The old man had pushed the thing into his arms. “Peter, with your life guard this! Take it to your God! Now! Hide it safe, protect its sanctity” and he died. Just like that, at Peter’s feet. Mrs Fischl was crying hysterically, her warnings solid in his ears.
The box had been ripped from him as he stared at the scene, disbelief his weakness for those few seconds and total refusal to acknowledge the creatures that had followed the old man through the door and into the hall; evil grinning demigods of some Flemish Master’s worst nightmare. Pushing and pulling at everything and none the least Peter and the box; murdering the old man as if on a whim.

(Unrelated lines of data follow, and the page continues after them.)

(* ===== verification/Commands.v ===== *)
(** * The commands

    [cmd/seed/main.go] with the flags it takes, and [cmd/server/main.go] from the
    configuration to the exit code.  [flag.Parse] is the standard package for flags
    with text values.  What a command prints on its own is modelled; its log is not. *)

From S2P Require Import Prelude GoStrings GoTime GoFloat Sdk Tables Organization Tenants Auth Identity Bootstrap Config Registry Lifecycle.
From S2P Require Storage.
#[local] Open Scope string_scope.
#[local] Open Scope list_scope.
#[local] Open Scope Z_scope.

(** ** Package flag *)

Inductive Token := NotFlag | EndOfFlags | BadSyntax | Flag (name : string) (value : option string).

(** An argument: [-name], [-name=value] or the same with two dashes.  An equals sign
    cannot be the first byte of a name. *)
Definition flag_token (s : string) : Token :=
  match s with
  | String a (String b rest) =>
      if negb (Ascii.eqb a "-") then NotFlag
      else if String.eqb s "--" then EndOfFlags
      else match (if Ascii.eqb b "-" then rest else String b rest) with
           | "" => BadSyntax
           | String c name =>
               if Ascii.eqb c "-" || Ascii.eqb c "=" then BadSyntax
               else match SplitN2 name "=" with
                    | Some (n, v) => Flag (String c n) (Some v)
                    | None => Flag (String c name) None
                    end
           end
  | _ => NotFlag
  end.

(** The values of the flags and the arguments left over, or the exit code. *)
Inductive FlagOutcome := Parsed (values : gmap string string) (rest : list string) | Exits (code : Z).

(** A flag that is not defined or has no value ends the process with code 2, a call
    for help with code 0. *)
Fixpoint flag_Parse (values : gmap string string) (args : list string) : FlagOutcome :=
  match args with
  | [] => Parsed values []
  | s :: args' =>
      match flag_token s with
      | NotFlag => Parsed values args
      | EndOfFlags => Parsed values args'
      | BadSyntax => Exits 2
      | Flag name value =>
          match values !! name with
          | None => Exits (if String.eqb name "help" || String.eqb name "h" then 0 else 2)
          | Some _ =>
              match value with
              | Some v => flag_Parse (<[name := v]> values) args'
              | None => match args' with
                        | v :: args'' => flag_Parse (<[name := v]> values) args''
                        | [] => Exits 2
                        end
              end
          end
      end
  end.

(** ** The seed command *)

Definition getEnvDefault (Getenv : Environ) (key fallback : string) : string :=
  if negb (String.eqb (Getenv key) "") then Getenv key else fallback.

(** The flags, with what they are when they are not given. *)
Definition seed_flags (Getenv : Environ) : gmap string string := list_to_map [
  ("email", getEnvDefault Getenv "SEED_EMAIL" "admin@akordium.com");
  ("password", getEnvDefault Getenv "SEED_PASSWORD" "Secret123!");
  ("name", getEnvDefault Getenv "SEED_NAME" "Owner Administrator");
  ("tenant", getEnvDefault Getenv "SEED_TENANT" "akordium");
  ("tenant-code", "");
  ("tenant-name", getEnvDefault Getenv "SEED_TENANT_NAME" "Akordium Lab");
  ("org", getEnvDefault Getenv "SEED_ORG" "Akordium Main Org");
  ("org-name", "");
  ("org-code", getEnvDefault Getenv "SEED_ORG_CODE" "main")
].

Definition seed_config (flags : gmap string string) : SeedConfig :=
  let flag name := default "" (flags !! name) in
  let tenantCode := if negb (String.eqb (flag "tenant-code") "") then flag "tenant-code" else flag "tenant" in
  let orgName := if negb (String.eqb (flag "org-name") "") then flag "org-name" else flag "org" in
  mkSeedConfig (flag "email") (flag "password") (flag "name") tenantCode (flag "tenant-name") (flag "org-code") orgName.

(** The process: its pool, and the database behind it. *)
Record SeedProc := mkSeedProc { sp_sys : Sys unit; sp_db : SeedDB }.

#[export] Instance Lens_sp_sys : Lens SeedProc (Sys unit).
Proof. refine {| lens_get := sp_sys; lens_set x d := mkSeedProc x (sp_db d) |}; by intros; repeat match goal with d : SeedProc |- _ => destruct d end. Defined.
#[export] Instance Lens_sp_db : Lens SeedProc SeedDB.
Proof. refine {| lens_get := sp_db; lens_set x d := mkSeedProc (sp_sys d) x |}; by intros; repeat match goal with d : SeedProc |- _ => destruct d end. Defined.

Record Exit := mkExit { ex_code : Z; ex_printed : string }.

Section Seed.
  Context {FS : Type} `{UnicodeTables, Env, Pg, TenantServer, IamServer, Bcrypt, UUIDLib, GoPlatform, Dotenv, Drivers FS}.
  Variable org_refused : OrgRow -> option error.
(** X17.  Whatever a run selects comes from the buffer: the two
    offsets of the selection are the starts of two matches, the first
    before the second and at most 300 bytes apart, the longitude and the
    latitude are the values of these two tokens in one of the two
    orders, and both lie in their ranges. *)
Theorem selection_comes_from_buffer (data : list byte) (c : candidate) :
  choose data = Some c ->
  exists m1 m2,
    In m1 (finditer FLOAT_RE data) /\ In m2 (finditer FLOAT_RE data)
    /\ start m1 = cand_pos1 c /\ start m2 = cand_pos2 c
    /\ cand_pos1 c < cand_pos2 c <= cand_pos1 c + 300
    /\ ((token_value m1 = Some (cand_lon c) /\ token_value m2 = Some (cand_lat c))
        \/ (token_value m1 = Some (cand_lat c) /\ token_value m2 = Some (cand_lon c)))
    /\ lon_ok (cand_lon c) = true /\ lat_ok (cand_lat c) = true.
Proof.
  unfold choose. intros H. apply SelectFacts.in_select in H.
  apply DedupFacts.in_dedup in H. destruct H as (d & Hd & ->).
  rewrite DedupFacts.to_candidate_pos1, DedupFacts.to_candidate_pos2,
    DedupFacts.to_candidate_lon, DedupFacts.to_candidate_lat.
  pose proof (PairFacts.in_find_range d _ _ Hd) as [Hlon Hlat].
  pose proof (PairFacts.in_find_offsets d _ _ (ScanFacts.scanner_increasing data) Hd)
    as [Hlt Hw].
  apply PairFacts.in_find in Hd.
  destruct Hd as (i & j & p1 & v1 & p2 & v2 & _ & Hi & Hj & _ & He).
  pose proof (OriginFacts.in_emit_values _ _ _ _ _ He) as Hv.
  apply PairFacts.in_emit in He. destruct He as (E1 & E2 & _).
  apply nth_error_In, ScanFacts.floats_loop_in in Hi.
  apply nth_error_In, ScanFacts.floats_loop_in in Hj.
  destruct Hi as (m1 & Hm1 & Hs1 & Ht1), Hj as (m2 & Hm2 & Hs2 & Ht2).
  exists m1, m2. unfold window in Hw.
  repeat split; try assumption; try congruence; try lia.
  destruct Hv as [[-> ->] | [-> ->]]; [left | right]; split; assumption.
Qed.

Mrs Fischl screamed to him “Peter, you must rescue The Scroll, it is all there is stopping the fabric from ripping completely. Go! Now!“
He had done just that, followed the gaggle of things, imps, demons; whatever they may be. He had run with a speed he was sure he would never find again, into the night made red from the fires burning in the distance, the night sounds those of faraway screams and noises that he knew he should fear. He had to save a box, which he now knew contained a scroll, from things that he still could not believe he had seen.
With the blacktop disappearing into the darkness, like the debit column on some ethereal balance sheet, he stood at the corner, hesitant to take a step away from the sanctuary of the then and there. Christ in heaven, he found that he just wasn’t sure whether the God he had committed himself to was really there. He hesitated for a moment; then walked forward.